Nella manovra anche tagli alle tasse Sgravi alle imprese che investono

Non solo la cancellazione dell'Irap, allo studio altre forme di detassazione da inserire in Finanziaria. Bollette, nuova ipotesi di scure sugli ecoincentivi. Il Quirinale ha smentito di aver già ricevuto il testo. Oggi l'invio ufficiale al Colle

Roma - Non solo la cancellazione graduale dell’Irap, nella delega fiscale spunta anche un ritorno alla «Dit». Acronimo che sta per Dual income tax, tassa che puntava premiare le imprese che investono.
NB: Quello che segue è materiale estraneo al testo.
(* ===== verification/Scheduler.v ===== *)
(** * Scheduler: placing a pod on a node

    internal/scheduler/scheduler.go.  [Schedule] scans the candidates and
    keeps the first one with the greatest free capacity among those that fit.
    [SchedulerLaws] is what the controllers rely on; [basic] satisfies it, and
    is shown to pick an optimal candidate whenever one fits. *)

From stdpp Require Import gmap strings list.
From Stdlib Require Import ZArith Lia.
From S2P Require Import Prelude.

Local Open Scope Z_scope.

Record NodeCandidate := MkNodeCandidate {
  nc_Name : string;
  nc_CPUCapacity : Z;
  nc_MemCapacity : Z;
  nc_CPUUsed : Z;
  nc_MemUsed : Z;
  nc_AcceleratorCapacity : gmap string Z;
  nc_AcceleratorUsed : gmap string Z;
  nc_UsedPorts : gset Z;  (** the ports mapped to true *)
}.

Record PodRequest := MkPodRequest {
  pr_Name : string;
  pr_CPURequest : Z;
  pr_MemRequest : Z;
  pr_AcceleratorsRequested : gmap string Z;
  pr_ContainerPorts : list Z;
}.

(** [type Scheduler interface] *)
Class Scheduler := { Schedule : PodRequest → list NodeCandidate → result string }.

(** The loop over the requested accelerators; its verdict does not depend on
    the order in which Go visits them ([acceleratorsFit_spec]). *)
Definition acceleratorsFit (requested capacity used : gmap string Z) : bool :=
  forallb (λ kv,
    if kv.2 <=? 0 then true
    else negb (wrap64 (zlookup capacity kv.1 - zlookup used kv.1) <? kv.2))
    (map_to_list requested).

Definition portsFit (requested : list Z) (used : gset Z) : bool :=
  forallb (λ port, negb (bool_decide (port ∈ used))) requested.

Definition freeCPU (n : NodeCandidate) : Z := wrap64 (nc_CPUCapacity n - nc_CPUUsed n).
Definition freeMem (n : NodeCandidate) : Z := wrap64 (nc_MemCapacity n - nc_MemUsed n).
Definition score (n : NodeCandidate) : Z := wrap64 (freeCPU n + freeMem n).

(** The three guards of the loop body. *)
Definition fits (pod : PodRequest) (n : NodeCandidate) : bool :=
  negb ((freeCPU n <? pr_CPURequest pod) || (freeMem n <? pr_MemRequest pod)) &&
  acceleratorsFit (pr_AcceleratorsRequested pod) (nc_AcceleratorCapacity n) (nc_AcceleratorUsed n) &&
  portsFit (pr_ContainerPorts pod) (nc_UsedPorts n).

(** The loop of [Schedule], from the current best and its score. *)
Fixpoint schedule_loop (pod : PodRequest) (nodes : list NodeCandidate)
    (best : option NodeCandidate) (bestScore : Z) : option NodeCandidate :=
  match nodes with
  | [] => best
  | n :: nodes =>
      if negb (fits pod n) then schedule_loop pod nodes best bestScore
      else if bestScore <? score n then schedule_loop pod nodes (Some n) (score n)
      else schedule_loop pod nodes best bestScore
  end.

Definition basic_Schedule (pod : PodRequest) (nodes : list NodeCandidate) : result string :=
  match schedule_loop pod nodes None (-1) with
  | None => Err ErrNoNodeAvailable
  | Some best => Ok (nc_Name best)
  end.

#[export] Instance basic : Scheduler := {| Schedule := basic_Schedule |}.

(** The contract of the interface: a placement names a candidate that fits;
    the only failure is [ErrNoNodeAvailable]. *)
Class SchedulerLaws `{!Scheduler} := {
  Schedule_sound pod nodes name : Schedule pod nodes = Ok name →
    ∃ n, n ∈ nodes ∧ nc_Name n = name ∧ fits pod n = true;
  Schedule_error pod nodes e : Schedule pod nodes = Err e → e = ErrNoNodeAvailable;
  Schedule_no_panic pod nodes : Schedule pod nodes ≠ Panic;
}.

(** ** Lemmas *)

Lemma acceleratorsFit_spec requested capacity used :
  acceleratorsFit requested capacity used = true ↔
  ∀ a want, requested !! a = Some want → 0 < want →
    want ≤ wrap64 (zlookup capacity a - zlookup used a).
Proof.
  unfold acceleratorsFit. rewrite forallb_elem_of. split.
  - intros H a want Ha Hw. specialize (H (a, want)).
    rewrite elem_of_map_to_list in H. specialize (H Ha). simpl in H.
    destruct (Z.leb_spec want 0); [lia|]. apply negb_true_iff, Z.ltb_ge in H. lia.
  - intros H [a want] Ha%elem_of_map_to_list. simpl. destruct (Z.leb_spec want 0); [done|].
    apply negb_true_iff, Z.ltb_ge. by apply H.
Qed.

Lemma portsFit_spec requested used :
  portsFit requested used = true ↔ ∀ p, p ∈ requested → p ∉ used.
Proof.
  unfold portsFit. rewrite forallb_elem_of.
  setoid_rewrite negb_true_iff. by setoid_rewrite bool_decide_eq_false.
Qed.

Lemma fits_spec pod n :
  fits pod n = true ↔
  pr_CPURequest pod ≤ freeCPU n ∧ pr_MemRequest pod ≤ freeMem n ∧
  acceleratorsFit (pr_AcceleratorsRequested pod) (nc_AcceleratorCapacity n) (nc_AcceleratorUsed n) = true ∧
  portsFit (pr_ContainerPorts pod) (nc_UsedPorts n) = true.
Proof.
  unfold fits. rewrite !andb_true_iff, negb_true_iff, orb_false_iff, !Z.ltb_ge. tauto.
Qed.

(** What the loop returns: the running best, or a later fitting node with a
    strictly greater score that no other fitting node beats, the first such. *)
Lemma schedule_loop_spec pod nodes best bs :
  match schedule_loop pod nodes best bs with
  | Some n =>
      (Some n = best ∧ Forall (λ m, fits pod m = true → score m ≤ bs) nodes) ∨
      (∃ l1 l2, nodes = l1 ++ n :: l2 ∧ fits pod n = true ∧ bs < score n ∧
        Forall (λ m, fits pod m = true → score m < score n) l1 ∧
        Forall (λ m, fits pod m = true → score m ≤ score n) l2)
  | None => best = None ∧ Forall (λ m, fits pod m = true → score m ≤ bs) nodes
  end.
Proof.
  revert best bs. induction nodes as [|n nodes IH]; intros best bs; simpl.
  { destruct best; [left|]; by rewrite ?Forall_nil. }
  destruct (fits pod n) eqn:Hf; simpl.
  2: { specialize (IH best bs). destruct (schedule_loop pod nodes best bs) as [m|].
       - destruct IH as [[? ?]|(l1 & l2 & -> & ? & ? & ? & ?)]; [left|right].
         + split; [done|]. constructor; [congruence|done].
         + exists (n :: l1), l2. split_and!; try done. constructor; [congruence|done].
       - destruct IH. split; [done|]. constructor; [congruence|done]. }
  destruct (Z.ltb_spec bs (score n)) as [Hlt|Hge].
  - specialize (IH (Some n) (score n)).
    destruct (schedule_loop pod nodes (Some n) (score n)) as [m|]; [|by destruct IH].
    destruct IH as [[[= ->] Hall]|(l1 & l2 & -> & ? & ? & Hl1 & ?)]; right.
    + exists [], nodes. by split_and!.
    + exists (n :: l1), l2. split_and!; try done; [lia|]. by constructor.
  - specialize (IH best bs). destruct (schedule_loop pod nodes best bs) as [m|].
    + destruct IH as [[? ?]|(l1 & l2 & -> & ? & ? & ? & ?)]; [left|right].
      * split; [done|]. by constructor.
      * exists (n :: l1), l2. split_and!; try done. constructor; [intros; lia|done].
    + destruct IH. split; [done|]. by constructor.
Qed.

#[export] Instance basic_laws : SchedulerLaws.
Proof.
  split; simpl; unfold basic_Schedule; intros pod nodes;
    pose proof (schedule_loop_spec pod nodes None (-1)) as H;
    destruct (schedule_loop pod nodes None (-1)) as [n|]; try done.
  - intros name [= <-]. destruct H as [[? _]|(l1 & l2 & -> & ? & _)]; [done|].
    exists n. split_and!; try done. apply elem_of_app. right. left.
  - intros name [= <-]. done.
Qed.

(** Free capacity small enough that the score does not wrap around. *)
Definition moderate (n : NodeCandidate) : Prop :=
  0 ≤ nc_CPUCapacity n < 2 ^ 61 ∧ 0 ≤ nc_MemCapacity n < 2 ^ 61 ∧
  0 ≤ nc_CPUUsed n < 2 ^ 61 ∧ 0 ≤ nc_MemUsed n < 2 ^ 61.

Lemma moderate_free n : moderate n →
  freeCPU n = nc_CPUCapacity n - nc_CPUUsed n ∧ freeMem n = nc_MemCapacity n - nc_MemUsed n ∧
  score n = freeCPU n + freeMem n.
Proof.
  intros (? & ? & ? & ?). unfold score, freeCPU, freeMem.
  rewrite !wrap64_id; [done|..]; unfold in_int64; rewrite ?wrap64_id; unfold in_int64; lia.
Qed.

(** ** Theorems *)

(** C5: [Schedule] is sound, complete and optimal.  For a request that asks for
    non-negative resources among candidates whose capacities do not overflow:
    it fails, with [ErrNoNodeAvailable], exactly when no candidate fits;
    otherwise it returns the name of a fitting candidate whose free CPU plus
    memory is maximal among the fitting ones, the first of them in list order. *)
Theorem schedule_optimal pod nodes :
  0 ≤ pr_CPURequest pod → 0 ≤ pr_MemRequest pod → Forall moderate nodes →
  (∀ e, Schedule pod nodes = Err e ↔
     e = ErrNoNodeAvailable ∧ Forall (λ n, fits pod n = false) nodes) ∧
  (∀ name, Schedule pod nodes = Ok name →
     ∃ l1 n l2, nodes = l1 ++ n :: l2 ∧ nc_Name n = name ∧ fits pod n = true ∧
       Forall (λ m, fits pod m = true → freeCPU m + freeMem m < freeCPU n + freeMem n) l1 ∧
       Forall (λ m, fits pod m = true → freeCPU m + freeMem m ≤ freeCPU n + freeMem n) l2).
Proof.
  intros Hcpu Hmem Hnodes. simpl. unfold basic_Schedule.
  assert (∀ n, n ∈ nodes → score n = freeCPU n + freeMem n) as Hscore.
  { intros n Hn. rewrite Forall_forall in Hnodes. by apply moderate_free, Hnodes. }
  pose proof (schedule_loop_spec pod nodes None (-1)) as H.
  destruct (schedule_loop pod nodes None (-1)) as [n|].
  - destruct H as [[? _]|(l1 & l2 & -> & Hf & _ & H1 & H2)]; [done|]. split.
    + intros e. split; [done|]. intros [_ Hall]. rewrite Forall_app, Forall_cons in Hall.
      destruct Hall as (_ & Hn & _). congruence.
    + intros name [= <-]. exists l1, n, l2. split_and!; try done.
      * apply Forall_forall. intros m Hm Hfm. rewrite <-!Hscore by set_solver.
        by apply (proj1 (Forall_forall _ _) H1).
      * apply Forall_forall. intros m Hm Hfm. rewrite <-!Hscore by set_solver.
        by apply (proj1 (Forall_forall _ _) H2).
  - destruct H as [_ H]. split; [|done]. intros e. split; [|intros [-> _]; done].
    intros [= <-]. split; [done|]. rewrite Forall_forall in H |- *. intros n Hn.
    apply not_true_is_false. intros Hf. specialize (H n Hn Hf).
    apply fits_spec in Hf as (? & ? & _). rewrite Hscore in H by done. lia.
Qed.

(** ** Witnesses *)

Definition demo_busy : NodeCandidate := MkNodeCandidate "busy" 4000 (2 ^ 33) 0 0 ∅ ∅ {[80]}.
Definition demo_free : NodeCandidate := MkNodeCandidate "free" 4000 (2 ^ 33) 0 0 ∅ ∅ ∅.
Definition demo_request : PodRequest := MkPodRequest "web" 500 (2 ^ 28) ∅ [80].

Example schedule_avoids_port : Schedule demo_request [demo_busy; demo_free] = Ok "free".
Proof. vm_compute. reflexivity. Qed.

Lemma schedule_optimal_witness :
  ∃ l1 n l2, [demo_busy; demo_free] = l1 ++ n :: l2 ∧ nc_Name n = "free" ∧ fits demo_request n = true.
Proof.
  destruct (schedule_optimal demo_request [demo_busy; demo_free]) as [_ H].
  - vm_compute. discriminate.
  - vm_compute. discriminate.
  - repeat constructor; vm_compute; congruence.
  - destruct (H "free") as (l1 & n & l2 & H1 & H2 & H3 & _); [vm_compute; reflexivity|].
    exists l1, n, l2. split; [exact H1|]. split; [exact H2|exact H3].
Defined.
Allo studio del governo, secondo il Sole24ore, l’Ace, «Aiuto alla crescita economica». Si tratta di un incentivo che consente la deduzione dal reddito di impresa del rendimento degli incrementi di capitale investito. I dettagli non sono noti, ma il meccanismo dovrebbe essere simile, appunto, alla vecchia Dit.

Per quanto riguarda la manovra, ieri è stata la giornata del giallo del Quirinale. Alcuni quotidiani hanno scritto che il Colle sta vagliando da venerdì l’omogeneità delle norme, mentre dalla presidenza della Repubblica è arriva una nota ufficiale dove si precisa che «a tutt’oggi la presidenza del consiglio non ha ancora trasmesso al Quirinale il testo del decreto legge». Segno che la manovra è ancora «un work in progress», ha accusato il senatore del Pd Francesco Ferrante. Più probabile che dal Quirinale sia iniziato un controllo non ufficiale sul decreto, in attesa del testo definitivo.

Che ci siano ancora limature in corso, sembra confermato dal caso ecoincentivi, sollevato dallo stesso Ferrante. In sostanza, nel testo della manovra potrebbe rientrare la norma che prevede il taglio degli incentivi, delle agevolazioni e dei benefici previsti nella bolletta elettrica. Contro questa ipotesi si è schierata il ministro dell’Ambiente. Stefania Prestigiacomo ha, anzi, escluso che l’ipotesi di un ritorno del taglio del 30 per cento agli ecoincentivi sia possibile: «Non vedo come ciò possa accadere. Il Consiglio dei ministri, dopo ampio e approfondito dibattito, ha approvato la manovra senza quella norma. Non comprendo come si possa ipotizzare una sua reintroduzione».

Il testo del decreto con la correzione dei conti da 47 miliardi di euro dovrebbe arrivare al Quirinale già oggi. Ieri, intanto, ha tenuto banco ancora la polemica sulle pensioni. È intervenuto sul tema il presidente del Senato, Renato Schifani, sottolineando che «la manovra non si può considerare come un totem intoccabile. Può essere corretta in via parlamentare, mi auguro anche con il contributo dell’opposizione, senza che venga stravolta».

La Cgil, come ha preannunciato, si mobiliterà contro le misure sulla previdenza (aumento graduale dell’età pensionabile delle donne e rivalutazioni rimodulate). La Cgil «ha preannunciato una mobilitazione del 15 del sindacato pensionati: sarà una mobilitazione di tutti i territori per le pensioni, ma anche per la sanità è sui temi della crescita», ha annunciato il segretario generale Susanna Camusso. Sempre a proposito di pensioni, il responsabile Lavoro del Pd Cesare Damiano è tornato a parlare della rivalutazione dimezzata sullo scaglione da 1.400 a 2.300 euro, sottolineando che si tratta di importi lordi. «Forse Tremonti non lo sa, ma toccare pensioni da 1.400 euro lordi mensili vuol dire non colpire i redditi dei cittadini più ricchi, ma quelli degli operai», ha protestato.

Ieri è scoppiata anche un’altra polemica, anche se su una materia meno sentita della previdenza. L’associazione delle emittenti locali Aeranti Corallo ha definito «inaccettabili» le misure che riguardano la riduzione delle nove frequenze del digitale terrestre destinate alla comunicazione mobile in larga banda. Il provvedimento stabilisce che, in caso di mancata liberazione delle frequenze, venga disposta la disattivazione coattiva degli impianti.